Les heures passaient, et la terrasse se vidait rapidement. Un étrange timing existait à cette époque : par décret gouvernemental, tous les restaurants et bars du pays devaient fermer leurs portes à 20 heures. Alors que Monsieur Mec commençait à penser que les filles étaient sur le point de s’en aller, l’impossible se produisit.

« Mince, j’aimerais qu’on puisse commander plus de bière, mais je suppose que le serveur a déjà commencé à fermer le bar… » dit Mademoiselle Meuf.

« On n’avait pas des bières dans notre chambre? » demanda son amie.
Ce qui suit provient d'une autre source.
(** ** The array that the engine stands for *)

Section array.
Context (draw_keys : nat → nat → nat → BlobKey) (draw_ids : nat → nat → string) (id : ExportId) (size : Z).

(** What compactions draw at random: valid and distinct. *)
Record supply_ok : Prop := {
  su_ids : ∀ n k, NodeId_new (draw_ids n k) = Ok (draw_ids n k);
  su_ids_inj : ∀ n, Inj (=) (=) (draw_ids n);
  su_keys : ∀ n j k, BlobKey_new (draw_keys n j k) = Ok (draw_keys n j k);
  su_keys_distinct : ∀ n n' j j' k k', draw_keys n j k = draw_keys n' j' k' → n = n' ∧ j = j';
  su_id : ExportId_new id = Ok id;
}.

(** The log, the head and the blobs stand for the array [a]. *)
Record durable committed (pruned : Z) (records : list WalRecord) (root : RootSnapshot) (w : W) (store : S * B)
    (a : Z → byte) : Prop := {
  du_size : 0 < size ∧ blocks_fit size;
  du_log : log_holds w pruned records;
  du_records : ∀ r, r ∈ records → in_export size r;
  du_valid : store_valid store.1;
  du_head : ∃ head, to_export_head root = Ok head ∧ see_head store.1 id = Ok head;
  du_cow : is_zero_backed root = false;
  du_holds : cow_holds committed store root;
  du_root_size : rs_size_bytes root = size;
  du_base : pruned ≤ rs_base_wal_seq root ≤ pruned + zlen records;
  du_bytes : ∀ i, 0 ≤ i < size →
    overwritten (committed root) (filter (λ r, rs_base_wal_seq root < rec_seq r) records) i = a i;
}.

(** The engine also shows [a] to its clients. *)
Record serving committed pruned records root s (a : Z → byte) : Prop := {
  se_durable : durable committed pruned records root (es_wal s) (es_store s) a;
  se_view : view_inv committed (es_view s);
  se_view_size : rs_size_bytes (vs_root (es_view s)) = size;
  se_view_holds : cow_holds committed (es_store s) (vs_root (es_view s));
  se_view_base : rs_base_wal_seq (vs_root (es_view s)) ≤ rs_base_wal_seq root;
  se_last : vs_last_applied_seq (es_view s) = pruned + zlen records;
  se_visible : ∀ i, 0 ≤ i < size → visible committed (es_view s) i = a i;
  se_fresh : ∀ n j k, (es_compactions s ≤ n)%nat → blobs (es_store s).2 !! draw_keys n j k = None;
}.

Definition serves s (a : Z → byte) : Prop := ∃ committed pruned records root, serving committed pruned records root s a.

(** *** Opening *)

Lemma cow_root_of_head root head :
  is_zero_backed root = false → to_export_head root = Ok head → RootSnapshot_from_head head = Ok root ∧ layout_kind head = CowImmutableTree.
Proof.
  intros Hz. unfold to_export_head. destruct root as [[?|id' seq sz format]]; [done|]. cbn.
  unfold cow_immutable_tree_with_root_and_format. destruct (validate_non_zero _ _) as [|e|]; cbn; [|done|done].
  intros [= <-]. done.
Qed.

Lemma open_spec committed pruned records root s a d policy head :
  durable committed pruned records root (es_wal s) (es_store s) a →
  d_engine_kind (descriptor d) = WalDurable → d_id (descriptor d) = id → see_head (es_store s).1 id = Ok head →
  pruned + zlen records ≤ u64_max → records_bytes records ≤ u64_max →
  (∀ n j k, (es_compactions s ≤ n)%nat → blobs (es_store s).2 !! draw_keys n j k = None) →
  ∃ v, open_with_cow_tree_and_compaction_policy d head policy s =
       (Ok (mkEngine (d_name (descriptor d)) size (d_block_size (descriptor d))
              (Some (mkCoordinator id (d_name (descriptor d)))) policy ReadsCowTree), with_view v s) ∧
       vs_root v = root ∧ serving committed pruned records root (with_view v s) a.
Proof.
  intros Hdu Hkind Hid Hhead Hseq Hbytes Hfresh. pose proof Hdu as [[Hpos Hfit] Hlog Hrec Hvalid (h & Hh & Hsee) Hcow Hholds Hsz Hbase Hby].
  rewrite Hsee in Hhead. injection Hhead as <-. destruct (cow_root_of_head root h Hcow Hh) as [Hroot Hlk].
  destruct (law_log_seqs _ _ _ Hlog) as [Hp Hs]. destruct (seqs_from_after pruned records _ Hs Hbase) as [Hs' Hl].
  set (after := filter (λ r, rs_base_wal_seq root < rec_seq r) records) in *.
  set (v0 := ExportReadView_new root).
  assert (view_inv committed v0) as Hv0.
  { apply new_view_inv; [lia|by rewrite Hsz|lia|]. apply ReadCache_new_ready. done. }
  assert (∀ rs, records_bytes (filter (λ r, rs_base_wal_seq root < rec_seq r) rs) ≤ records_bytes rs) as Hle.
  { intros rs. induction rs as [|r rs IH]; [done|]. rewrite filter_cons. pose proof (zlen_nonneg (rec_data r)).
    destruct (decide _); unfold records_bytes in *; cbn [foldr] in *; lia. }
  destruct (replay_loop_spec committed size after (with_view v0 s) (mkReplaySummary 0 (rs_base_wal_seq root)))
    as (summary & v & Hrun & Hv & Hvr & Hlast & Hvis); cbn [es_view with_view].
  - done.
  - done.
  - exact Hs'.
  - intros r [_ Hin]%list_elem_of_filter. auto.
  - change (vs_last_applied_seq v0) with (rs_base_wal_seq root). lia.
  - change (vs_wal_debt_bytes v0) with 0. specialize (Hle records). fold after in Hle. lia.
  - exists v. unfold open_with_cow_tree_and_compaction_policy. rewrite bool_decide_false by (rewrite Hkind; by intros []).
    unfold validate_head_can_open. rewrite bool_decide_false by (rewrite Hlk; by intros []). erewrite mseq_ok by reflexivity.
    rewrite Hroot. erewrite mseq_ok by reflexivity. rewrite (mseq_ok _ _ _ tt (with_view v0 s)) by reflexivity.
    rewrite (mseq_ok _ _ _ summary (with_view v s)).
    2: { unfold replay_wal_after. rewrite (mseq_ok _ _ _ after (with_view v0 s)).
         - exact Hrun.
         - unfold on_wal, zoom. cbn. by rewrite (law_log_replay_after _ _ _ _ Hlog Hbase). }
    rewrite Hsz, Hid. split; [done|]. split; [by rewrite Hvr|]. split; cbn [es_view es_wal es_store es_compactions with_view]; [done|done| | | | | |done].
    + by rewrite Hvr.
    + by rewrite Hvr.
    + rewrite Hvr. cbn. lia.
    + rewrite Hlast. change (vs_last_applied_seq (es_view (with_view v0 s))) with (rs_base_wal_seq root). lia.
    + intros i Hi. rewrite Hvis, <-Hby by done. by apply overwritten_ext.
Qed.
Ah, la chambre d’hôtel. Ce bar où ils étaient assis faisait en fait partie d’un lieu beaucoup plus grand, un ensemble hôtel/magasin de location de skis/bar/restaurant. Apparemment, les filles logeaient à l’hôtel, ce qui signifiait qu’elles n’étaient actuellement qu’à quelques pas de leur chambre.
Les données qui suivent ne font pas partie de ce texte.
(* ===== verification/Memory.v ===== *)
(** * The memory engine

    [engines/memory.rs]: an export whose bytes are one boxed slice that all requests share without a lock.
    The storage copies with raw pointers, and what makes that sound is said in its comments: the
    engine checks the bounds of every request, and admission keeps conflicting requests apart.

    The first part is the engine as the code runs one request.  The second part is the whole picture
    of the comments: requests wait in the controller of [Admission], the ones with a permit copy
    their bytes one at a time in any order and in any interleaving, and the theorem is that every
    answer is the one of the engine run alone at the moment of the answer. *)

From S2P Require Import Prelude ControlPlane Server Admission Export.

#[local] Open Scope string_scope.
#[local] Open Scope list_scope.
#[local] Open Scope Z_scope.

(** ** The engine *)

Definition MAX_MEMORY_EXPORT_BYTES : Z := 64 * 1024 * 1024.

(** The fields that do not change; [data] is the state. *)
Record MemoryExportEngine := mkMemoryEngine {
  me_name : ExportName;
  me_size_bytes : Z;
  me_block_size : Z;
}.

Definition MemoryStorage : Type := list byte.

Definition MemoryStorage_new (size_bytes : Z) : MemoryStorage := zeros size_bytes.

(** The copies of the storage.  A pointer outside the slice is undefined behaviour, here a panic. *)
Definition storage_read {E} (start len : Z) (bytes : MemoryStorage) : outcome E (list byte) :=
  if len =? 0 then Ok [] else or_panic (slice bytes start (start + len)).

Definition storage_write {E} (start : Z) (data : list byte) (bytes : MemoryStorage) : outcome E MemoryStorage :=
  if zlen data =? 0 then Ok bytes else or_panic (splice bytes start data).

Definition from_export_head (name : ExportName) (block_size : Z) (head : ExportHead)
    : SResult (MemoryExportEngine * MemoryStorage) :=
  if negb (bool_decide (layout_kind head = MemoryEmpty)) then
    Err (SCatalog "export `{name}` does not have a memory_empty head" None)
  else
    let size := size_bytes head in
    if MAX_MEMORY_EXPORT_BYTES <? size then Err (ExportTooLarge name size MAX_MEMORY_EXPORT_BYTES)
    else Ok (mkMemoryEngine name size block_size, MemoryStorage_new size).

(** [MemoryExportEngine::new] and [MemoryExportEngine::from_descriptor]. *)
Definition MemoryExportEngine_new (meta : ExportRecord) : SResult (MemoryExportEngine * MemoryStorage) :=
  from_export_head (r_name meta) (r_block_size meta) (r_head meta).
Definition memory_from_descriptor (d : ActiveExportDescriptor) (head : ExportHead)
    : SResult (MemoryExportEngine * MemoryStorage) :=
  from_export_head (d_name (descriptor d)) (d_block_size (descriptor d)) head.

Section engine.
Variable e : MemoryExportEngine.

Definition memory_validate_range (operation : string) (offset length : Z) : SResult Z :=
  let error := OutOfBounds operation offset length (me_size_bytes e) in
  let? end_ := ok_or (u64_checked_add offset length) error in
  if me_size_bytes e <? end_ then Err error else Ok offset.

Definition memory_read (offset len : Z) : M MemoryStorage ServerError (list byte) := λ bytes,
  ((let? start := memory_validate_range "read" offset len in storage_read start len bytes), bytes).

Definition memory_write (offset : Z) (data : list byte) : M MemoryStorage ServerError unit := λ bytes,
  match (let? start := memory_validate_range "write" offset (zlen data) in storage_write start data bytes) with
  | Ok bytes' => (Ok tt, bytes')
  | Err err => (Err err, bytes)
  | Panic => (Panic, bytes)
  end.

Definition memory_flush : M MemoryStorage ServerError unit := mret tt.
« On en a, mais je ne pense pas qu’ils nous laisseront les boire ici… » soupira Mademoiselle Meuf.

« Pourquoi n’allez-vous pas les chercher tous les deux, » proposa son amie, « pendant que je vous attends ici ? Mieux encore, poursuivit-elle, vous devriez les boire seuls dans notre chambre pendant que je fume une cigarette ici et que je profite des derniers instants du coucher de soleil. »

Monsieur Mec et Mademoiselle Meuf regardent l’amie avec incrédulité, puis se jettent un regard timide. Dans l’histoire de l’amitié entre humains, ce qui venait de se passer serait sûrement écrit en lettres d’or tout en haut de l’échelle.

Le bruit de leurs chaussures de ski lorsqu’ils descendirent dans le hall était presque aggravé par leurs tentatives désespérées pour l’amortir. Heureusement, comme prévu, la chambre n’était pas loin.

« Home sweet home, » dit-elle en glissant la carte-clé dans la serrure.

La pièce était petite. Elle rappelait à Monsieur Mec les plus petits studios de 18 mètres carrés de Chamonix Sud, où chaque hiver quatre ou cinq skieurs s’entassaient pour la saison, pour quelques centaines d’euros chacun.

« C’est parfait, » a-t-il dit. « Où sont les bières ? »

« Oh, on n’a pas de bières, » a-t-elle répondu. « Ce soir, l’apéritif c’est moi. »

Quelques heures plus tard, elle l’a gentiment mis à la porte. L’hôtel était vide, le bar éteint. Dehors, il a trouvé ses skis là où il les avait laissés. Dans la station de ski du bout du monde, il n’y avait pas de transports publics à cette heure tardive. Sa chambre et son lit étaient de l’autre côté de la montagne. Heureusement pour Monsieur Mec, il avait été élevé sur la route des Pecles, 74400. Il n’était pas étranger aux marches nocturnes à travers les montagnes.

Il repeauta ses skis et se mit à marcher.